EXCERPTED DATA START
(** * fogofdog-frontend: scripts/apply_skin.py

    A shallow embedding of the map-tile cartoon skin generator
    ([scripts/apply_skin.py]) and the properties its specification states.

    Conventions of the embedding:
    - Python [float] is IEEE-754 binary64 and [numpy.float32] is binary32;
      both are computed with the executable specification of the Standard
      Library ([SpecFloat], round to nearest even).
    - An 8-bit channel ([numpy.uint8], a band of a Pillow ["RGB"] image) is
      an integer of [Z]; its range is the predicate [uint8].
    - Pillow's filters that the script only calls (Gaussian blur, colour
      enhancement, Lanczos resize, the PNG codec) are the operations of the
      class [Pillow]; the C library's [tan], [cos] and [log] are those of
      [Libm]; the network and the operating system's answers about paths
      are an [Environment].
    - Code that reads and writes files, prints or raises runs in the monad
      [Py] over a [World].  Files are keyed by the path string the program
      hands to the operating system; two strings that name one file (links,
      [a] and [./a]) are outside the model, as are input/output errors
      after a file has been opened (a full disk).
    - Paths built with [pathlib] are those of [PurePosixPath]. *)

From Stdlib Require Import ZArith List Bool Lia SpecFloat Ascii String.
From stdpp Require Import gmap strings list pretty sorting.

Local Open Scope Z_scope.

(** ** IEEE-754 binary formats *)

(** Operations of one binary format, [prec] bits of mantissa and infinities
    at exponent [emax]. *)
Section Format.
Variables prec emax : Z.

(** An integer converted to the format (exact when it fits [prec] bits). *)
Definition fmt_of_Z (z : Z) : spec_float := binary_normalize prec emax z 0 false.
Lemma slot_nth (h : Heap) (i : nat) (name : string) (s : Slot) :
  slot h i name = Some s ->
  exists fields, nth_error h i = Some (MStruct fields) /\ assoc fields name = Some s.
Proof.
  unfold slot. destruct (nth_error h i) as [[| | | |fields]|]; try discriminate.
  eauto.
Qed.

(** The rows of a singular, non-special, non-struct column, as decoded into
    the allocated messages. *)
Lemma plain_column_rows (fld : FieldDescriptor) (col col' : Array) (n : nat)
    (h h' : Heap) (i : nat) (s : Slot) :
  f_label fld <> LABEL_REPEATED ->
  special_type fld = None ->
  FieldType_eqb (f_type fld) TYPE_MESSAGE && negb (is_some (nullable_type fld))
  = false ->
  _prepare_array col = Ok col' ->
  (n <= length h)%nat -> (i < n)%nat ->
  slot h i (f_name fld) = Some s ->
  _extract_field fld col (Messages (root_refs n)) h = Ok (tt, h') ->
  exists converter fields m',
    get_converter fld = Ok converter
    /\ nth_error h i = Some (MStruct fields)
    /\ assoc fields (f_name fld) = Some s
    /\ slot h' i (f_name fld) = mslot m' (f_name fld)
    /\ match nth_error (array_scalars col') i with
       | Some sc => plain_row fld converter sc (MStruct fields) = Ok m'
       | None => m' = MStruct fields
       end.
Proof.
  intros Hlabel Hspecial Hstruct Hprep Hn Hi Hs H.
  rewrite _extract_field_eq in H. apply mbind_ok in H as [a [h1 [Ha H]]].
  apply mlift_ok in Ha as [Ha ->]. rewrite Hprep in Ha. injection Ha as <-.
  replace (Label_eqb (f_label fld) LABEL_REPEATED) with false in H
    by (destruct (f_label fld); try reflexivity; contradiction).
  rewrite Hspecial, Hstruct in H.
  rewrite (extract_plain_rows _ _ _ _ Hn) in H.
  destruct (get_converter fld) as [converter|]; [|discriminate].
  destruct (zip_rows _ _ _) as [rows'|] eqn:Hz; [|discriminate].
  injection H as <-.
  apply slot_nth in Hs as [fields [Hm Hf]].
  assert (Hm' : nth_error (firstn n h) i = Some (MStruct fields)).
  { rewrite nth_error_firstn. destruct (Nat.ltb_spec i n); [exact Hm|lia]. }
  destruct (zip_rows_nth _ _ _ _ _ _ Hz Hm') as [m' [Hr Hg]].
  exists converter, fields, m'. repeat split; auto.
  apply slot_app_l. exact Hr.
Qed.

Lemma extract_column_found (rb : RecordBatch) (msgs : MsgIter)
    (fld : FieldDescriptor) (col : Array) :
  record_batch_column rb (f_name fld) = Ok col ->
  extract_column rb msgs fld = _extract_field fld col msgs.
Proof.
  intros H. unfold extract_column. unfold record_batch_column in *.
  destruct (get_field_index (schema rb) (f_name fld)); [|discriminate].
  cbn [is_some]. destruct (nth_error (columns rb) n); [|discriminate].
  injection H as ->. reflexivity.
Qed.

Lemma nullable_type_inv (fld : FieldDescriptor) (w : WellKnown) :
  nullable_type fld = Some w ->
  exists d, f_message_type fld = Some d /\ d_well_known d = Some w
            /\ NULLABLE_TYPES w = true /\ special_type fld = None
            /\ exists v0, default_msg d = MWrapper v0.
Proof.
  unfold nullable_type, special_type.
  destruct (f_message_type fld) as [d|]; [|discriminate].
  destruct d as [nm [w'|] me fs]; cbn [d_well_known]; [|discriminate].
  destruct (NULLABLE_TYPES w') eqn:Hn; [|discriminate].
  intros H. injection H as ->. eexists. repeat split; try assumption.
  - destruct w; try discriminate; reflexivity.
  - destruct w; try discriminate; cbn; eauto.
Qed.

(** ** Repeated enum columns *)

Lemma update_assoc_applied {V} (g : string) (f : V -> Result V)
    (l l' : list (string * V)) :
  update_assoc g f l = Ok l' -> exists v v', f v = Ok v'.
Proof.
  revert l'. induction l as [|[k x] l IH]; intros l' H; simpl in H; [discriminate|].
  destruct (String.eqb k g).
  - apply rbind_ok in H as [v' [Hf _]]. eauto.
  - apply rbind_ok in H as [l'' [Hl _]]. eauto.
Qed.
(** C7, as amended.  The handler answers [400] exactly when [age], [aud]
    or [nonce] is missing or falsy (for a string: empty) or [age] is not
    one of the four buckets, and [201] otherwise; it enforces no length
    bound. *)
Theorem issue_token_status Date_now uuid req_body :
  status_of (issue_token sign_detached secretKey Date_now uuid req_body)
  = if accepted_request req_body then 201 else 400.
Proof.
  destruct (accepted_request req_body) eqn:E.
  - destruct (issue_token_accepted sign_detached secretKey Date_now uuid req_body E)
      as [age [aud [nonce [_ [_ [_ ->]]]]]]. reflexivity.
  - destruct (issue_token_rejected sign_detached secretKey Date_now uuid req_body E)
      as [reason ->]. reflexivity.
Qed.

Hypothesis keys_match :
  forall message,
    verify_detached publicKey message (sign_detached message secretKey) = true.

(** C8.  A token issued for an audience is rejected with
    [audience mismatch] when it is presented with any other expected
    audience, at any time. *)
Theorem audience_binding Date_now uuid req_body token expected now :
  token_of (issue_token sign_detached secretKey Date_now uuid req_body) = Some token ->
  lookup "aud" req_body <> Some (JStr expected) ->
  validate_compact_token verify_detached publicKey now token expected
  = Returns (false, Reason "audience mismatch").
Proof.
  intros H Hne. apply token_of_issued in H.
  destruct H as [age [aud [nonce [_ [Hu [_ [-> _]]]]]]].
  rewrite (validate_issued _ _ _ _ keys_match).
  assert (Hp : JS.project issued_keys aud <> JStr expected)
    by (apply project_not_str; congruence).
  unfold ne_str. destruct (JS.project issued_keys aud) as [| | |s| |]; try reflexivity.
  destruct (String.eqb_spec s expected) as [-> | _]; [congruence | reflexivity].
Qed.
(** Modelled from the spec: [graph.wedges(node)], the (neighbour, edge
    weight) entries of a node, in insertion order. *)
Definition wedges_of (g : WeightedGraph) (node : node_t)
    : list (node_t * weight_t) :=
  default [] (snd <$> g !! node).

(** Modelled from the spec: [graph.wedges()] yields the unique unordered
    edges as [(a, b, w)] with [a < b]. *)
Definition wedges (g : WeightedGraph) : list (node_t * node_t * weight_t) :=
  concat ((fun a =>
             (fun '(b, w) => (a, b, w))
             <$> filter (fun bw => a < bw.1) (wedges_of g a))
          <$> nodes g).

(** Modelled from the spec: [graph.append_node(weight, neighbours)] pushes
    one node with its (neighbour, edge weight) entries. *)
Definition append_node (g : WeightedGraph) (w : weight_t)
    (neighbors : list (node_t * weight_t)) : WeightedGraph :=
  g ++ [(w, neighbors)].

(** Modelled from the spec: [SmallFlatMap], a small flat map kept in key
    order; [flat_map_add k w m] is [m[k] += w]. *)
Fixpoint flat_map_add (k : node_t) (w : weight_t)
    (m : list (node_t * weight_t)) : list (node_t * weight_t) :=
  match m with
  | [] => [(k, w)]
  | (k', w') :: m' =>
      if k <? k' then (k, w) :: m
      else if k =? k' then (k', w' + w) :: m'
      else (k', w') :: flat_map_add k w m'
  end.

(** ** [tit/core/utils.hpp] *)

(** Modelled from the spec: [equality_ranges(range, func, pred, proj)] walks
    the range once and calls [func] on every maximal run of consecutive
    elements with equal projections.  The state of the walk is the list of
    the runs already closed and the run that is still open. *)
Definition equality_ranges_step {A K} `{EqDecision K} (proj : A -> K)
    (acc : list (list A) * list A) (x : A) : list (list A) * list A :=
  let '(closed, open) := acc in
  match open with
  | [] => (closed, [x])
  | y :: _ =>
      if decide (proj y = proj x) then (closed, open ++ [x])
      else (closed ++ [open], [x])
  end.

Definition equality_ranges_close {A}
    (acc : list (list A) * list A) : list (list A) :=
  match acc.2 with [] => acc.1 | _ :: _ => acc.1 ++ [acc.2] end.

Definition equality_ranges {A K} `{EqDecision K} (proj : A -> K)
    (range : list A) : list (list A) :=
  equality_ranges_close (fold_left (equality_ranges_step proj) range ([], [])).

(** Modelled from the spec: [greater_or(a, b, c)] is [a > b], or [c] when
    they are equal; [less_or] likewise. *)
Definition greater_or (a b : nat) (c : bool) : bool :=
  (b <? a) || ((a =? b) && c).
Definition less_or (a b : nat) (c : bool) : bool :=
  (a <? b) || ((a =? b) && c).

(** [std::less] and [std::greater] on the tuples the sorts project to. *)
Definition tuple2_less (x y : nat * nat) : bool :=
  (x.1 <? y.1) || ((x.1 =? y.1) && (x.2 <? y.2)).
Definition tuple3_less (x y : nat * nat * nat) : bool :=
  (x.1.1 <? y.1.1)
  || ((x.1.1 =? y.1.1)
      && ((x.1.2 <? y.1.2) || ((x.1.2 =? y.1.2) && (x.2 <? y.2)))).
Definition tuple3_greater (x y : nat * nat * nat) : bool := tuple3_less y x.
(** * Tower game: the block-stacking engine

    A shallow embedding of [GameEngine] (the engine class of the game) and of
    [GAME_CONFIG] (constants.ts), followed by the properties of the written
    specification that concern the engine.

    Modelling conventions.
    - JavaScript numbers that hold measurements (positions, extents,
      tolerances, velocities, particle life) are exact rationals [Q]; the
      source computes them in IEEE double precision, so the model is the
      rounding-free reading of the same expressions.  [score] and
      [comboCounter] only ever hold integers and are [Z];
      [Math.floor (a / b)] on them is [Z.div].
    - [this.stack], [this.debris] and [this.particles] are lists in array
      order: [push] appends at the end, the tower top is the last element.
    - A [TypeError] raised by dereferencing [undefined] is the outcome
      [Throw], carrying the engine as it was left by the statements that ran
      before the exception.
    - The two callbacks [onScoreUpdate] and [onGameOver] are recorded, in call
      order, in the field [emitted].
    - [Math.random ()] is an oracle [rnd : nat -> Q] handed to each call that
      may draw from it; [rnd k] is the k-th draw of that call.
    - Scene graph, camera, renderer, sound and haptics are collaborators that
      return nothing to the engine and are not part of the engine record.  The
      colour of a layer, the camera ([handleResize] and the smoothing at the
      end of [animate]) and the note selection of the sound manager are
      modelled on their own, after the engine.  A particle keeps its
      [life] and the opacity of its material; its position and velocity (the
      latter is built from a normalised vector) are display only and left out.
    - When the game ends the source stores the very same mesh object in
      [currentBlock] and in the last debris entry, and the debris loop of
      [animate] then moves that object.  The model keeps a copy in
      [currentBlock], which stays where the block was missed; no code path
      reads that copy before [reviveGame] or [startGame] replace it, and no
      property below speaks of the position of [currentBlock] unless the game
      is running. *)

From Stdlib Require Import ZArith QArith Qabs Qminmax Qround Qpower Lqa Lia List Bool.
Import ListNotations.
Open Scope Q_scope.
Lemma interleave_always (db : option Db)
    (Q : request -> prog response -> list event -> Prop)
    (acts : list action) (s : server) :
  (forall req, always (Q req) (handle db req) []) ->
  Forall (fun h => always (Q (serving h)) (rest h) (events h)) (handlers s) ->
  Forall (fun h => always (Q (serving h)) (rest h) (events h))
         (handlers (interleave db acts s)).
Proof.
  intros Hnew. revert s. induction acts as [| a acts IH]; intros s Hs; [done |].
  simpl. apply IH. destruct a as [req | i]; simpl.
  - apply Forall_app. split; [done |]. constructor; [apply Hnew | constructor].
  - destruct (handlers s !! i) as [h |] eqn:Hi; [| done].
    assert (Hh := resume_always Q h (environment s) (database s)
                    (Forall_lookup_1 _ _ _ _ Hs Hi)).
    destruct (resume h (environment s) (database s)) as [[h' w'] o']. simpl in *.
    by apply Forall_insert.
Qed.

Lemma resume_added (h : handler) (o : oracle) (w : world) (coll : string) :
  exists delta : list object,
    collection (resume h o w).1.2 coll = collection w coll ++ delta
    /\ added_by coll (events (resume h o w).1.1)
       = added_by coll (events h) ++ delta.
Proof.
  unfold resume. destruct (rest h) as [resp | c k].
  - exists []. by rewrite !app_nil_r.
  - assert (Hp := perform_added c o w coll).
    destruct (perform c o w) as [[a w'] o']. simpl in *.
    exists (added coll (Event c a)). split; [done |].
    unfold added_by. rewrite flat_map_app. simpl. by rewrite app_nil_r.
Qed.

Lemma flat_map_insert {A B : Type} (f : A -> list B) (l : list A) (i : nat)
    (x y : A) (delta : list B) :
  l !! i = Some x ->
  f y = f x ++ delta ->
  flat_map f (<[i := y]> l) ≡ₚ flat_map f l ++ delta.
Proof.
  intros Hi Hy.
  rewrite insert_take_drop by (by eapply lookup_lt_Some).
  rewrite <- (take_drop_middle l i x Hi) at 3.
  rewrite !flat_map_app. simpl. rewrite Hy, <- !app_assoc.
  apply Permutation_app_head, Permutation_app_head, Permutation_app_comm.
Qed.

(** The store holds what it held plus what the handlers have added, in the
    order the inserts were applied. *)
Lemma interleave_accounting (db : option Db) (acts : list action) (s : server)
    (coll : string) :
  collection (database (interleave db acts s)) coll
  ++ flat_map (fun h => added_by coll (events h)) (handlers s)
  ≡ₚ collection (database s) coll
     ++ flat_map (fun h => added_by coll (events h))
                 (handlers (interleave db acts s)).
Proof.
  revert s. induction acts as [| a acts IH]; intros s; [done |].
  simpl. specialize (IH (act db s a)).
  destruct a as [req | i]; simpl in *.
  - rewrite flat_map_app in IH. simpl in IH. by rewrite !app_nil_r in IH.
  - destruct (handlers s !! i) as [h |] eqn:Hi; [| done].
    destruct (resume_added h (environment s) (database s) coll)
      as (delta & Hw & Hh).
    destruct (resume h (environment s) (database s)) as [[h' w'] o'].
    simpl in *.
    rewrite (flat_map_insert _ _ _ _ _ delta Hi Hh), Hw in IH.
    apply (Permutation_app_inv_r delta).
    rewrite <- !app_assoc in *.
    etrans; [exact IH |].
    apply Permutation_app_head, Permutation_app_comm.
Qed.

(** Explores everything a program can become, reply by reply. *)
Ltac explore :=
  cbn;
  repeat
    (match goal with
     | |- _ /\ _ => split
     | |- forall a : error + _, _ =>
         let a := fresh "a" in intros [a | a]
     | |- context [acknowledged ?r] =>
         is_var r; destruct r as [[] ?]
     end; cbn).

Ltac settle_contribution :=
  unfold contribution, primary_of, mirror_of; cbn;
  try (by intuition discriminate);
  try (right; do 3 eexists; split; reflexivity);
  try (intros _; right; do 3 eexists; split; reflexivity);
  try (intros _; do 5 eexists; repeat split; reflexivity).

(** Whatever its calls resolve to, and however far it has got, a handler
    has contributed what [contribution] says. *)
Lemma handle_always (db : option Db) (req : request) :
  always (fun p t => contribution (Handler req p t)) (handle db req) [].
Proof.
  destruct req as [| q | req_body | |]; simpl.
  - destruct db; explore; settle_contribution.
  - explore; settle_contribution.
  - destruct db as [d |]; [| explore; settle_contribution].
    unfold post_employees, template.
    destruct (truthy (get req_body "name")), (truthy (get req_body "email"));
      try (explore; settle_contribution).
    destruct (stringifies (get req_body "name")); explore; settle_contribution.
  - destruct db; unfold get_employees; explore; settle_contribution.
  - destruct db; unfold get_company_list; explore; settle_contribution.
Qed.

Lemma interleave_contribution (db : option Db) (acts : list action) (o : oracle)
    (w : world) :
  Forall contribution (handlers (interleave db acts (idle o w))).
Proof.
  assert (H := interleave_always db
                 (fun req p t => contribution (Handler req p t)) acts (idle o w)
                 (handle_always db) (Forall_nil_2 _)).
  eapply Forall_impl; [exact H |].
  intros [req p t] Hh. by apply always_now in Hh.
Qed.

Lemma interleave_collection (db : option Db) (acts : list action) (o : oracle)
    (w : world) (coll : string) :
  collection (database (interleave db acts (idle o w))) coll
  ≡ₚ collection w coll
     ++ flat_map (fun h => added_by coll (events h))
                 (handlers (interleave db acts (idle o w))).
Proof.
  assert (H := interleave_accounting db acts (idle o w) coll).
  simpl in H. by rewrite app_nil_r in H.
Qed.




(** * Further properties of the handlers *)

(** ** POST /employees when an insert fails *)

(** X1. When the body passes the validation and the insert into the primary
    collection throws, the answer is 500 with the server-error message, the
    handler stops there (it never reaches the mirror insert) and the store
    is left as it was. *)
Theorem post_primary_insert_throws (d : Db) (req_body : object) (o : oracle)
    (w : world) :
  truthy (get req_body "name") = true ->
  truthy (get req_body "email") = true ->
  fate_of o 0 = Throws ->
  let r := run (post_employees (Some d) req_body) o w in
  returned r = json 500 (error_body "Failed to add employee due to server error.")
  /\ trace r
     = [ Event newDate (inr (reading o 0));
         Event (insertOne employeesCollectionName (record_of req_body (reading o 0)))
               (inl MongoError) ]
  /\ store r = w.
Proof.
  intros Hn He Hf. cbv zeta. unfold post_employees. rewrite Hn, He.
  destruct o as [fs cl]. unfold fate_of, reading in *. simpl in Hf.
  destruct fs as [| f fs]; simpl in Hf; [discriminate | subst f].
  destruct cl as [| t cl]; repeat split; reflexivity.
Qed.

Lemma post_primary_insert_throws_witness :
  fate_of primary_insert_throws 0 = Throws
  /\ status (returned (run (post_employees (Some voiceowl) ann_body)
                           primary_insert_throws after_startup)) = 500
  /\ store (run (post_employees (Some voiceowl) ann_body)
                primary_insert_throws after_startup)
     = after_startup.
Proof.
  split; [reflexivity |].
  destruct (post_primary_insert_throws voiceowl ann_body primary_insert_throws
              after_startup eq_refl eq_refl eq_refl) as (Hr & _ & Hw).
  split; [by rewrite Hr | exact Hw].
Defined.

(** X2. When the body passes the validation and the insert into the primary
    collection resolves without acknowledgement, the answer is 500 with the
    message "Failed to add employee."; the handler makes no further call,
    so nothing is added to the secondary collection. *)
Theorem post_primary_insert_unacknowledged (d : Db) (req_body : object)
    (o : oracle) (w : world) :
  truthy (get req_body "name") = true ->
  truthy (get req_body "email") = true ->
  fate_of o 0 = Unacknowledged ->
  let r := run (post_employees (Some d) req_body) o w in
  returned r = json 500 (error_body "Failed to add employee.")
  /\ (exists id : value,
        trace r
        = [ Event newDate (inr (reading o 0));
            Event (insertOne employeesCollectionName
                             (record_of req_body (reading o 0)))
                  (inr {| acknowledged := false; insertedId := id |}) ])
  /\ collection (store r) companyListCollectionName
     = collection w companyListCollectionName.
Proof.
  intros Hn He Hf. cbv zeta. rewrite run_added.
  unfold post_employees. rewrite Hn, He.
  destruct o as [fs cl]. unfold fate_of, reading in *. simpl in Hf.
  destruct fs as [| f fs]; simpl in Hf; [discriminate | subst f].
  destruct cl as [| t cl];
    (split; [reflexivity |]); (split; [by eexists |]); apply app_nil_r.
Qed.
EXCERPTED DATA END
### ABOUT THIS TASK:
The entries above hold the needed span. Transcribe exactly the lines from the one with "revert l'. induction" to the one with "- destruct (issue_token_rejected", both included.

### RESPONSE:
  revert l'. induction l as [|[k x] l IH]; intros l' H; simpl in H; [discriminate|].
  destruct (String.eqb k g).
  - apply rbind_ok in H as [v' [Hf _]]. eauto.
  - apply rbind_ok in H as [l'' [Hl _]]. eauto.
Qed.
(** C7, as amended.  The handler answers [400] exactly when [age], [aud]
    or [nonce] is missing or falsy (for a string: empty) or [age] is not
    one of the four buckets, and [201] otherwise; it enforces no length
    bound. *)
Theorem issue_token_status Date_now uuid req_body :
  status_of (issue_token sign_detached secretKey Date_now uuid req_body)
  = if accepted_request req_body then 201 else 400.
Proof.
  destruct (accepted_request req_body) eqn:E.
  - destruct (issue_token_accepted sign_detached secretKey Date_now uuid req_body E)
      as [age [aud [nonce [_ [_ [_ ->]]]]]]. reflexivity.
  - destruct (issue_token_rejected sign_detached secretKey Date_now uuid req_body E)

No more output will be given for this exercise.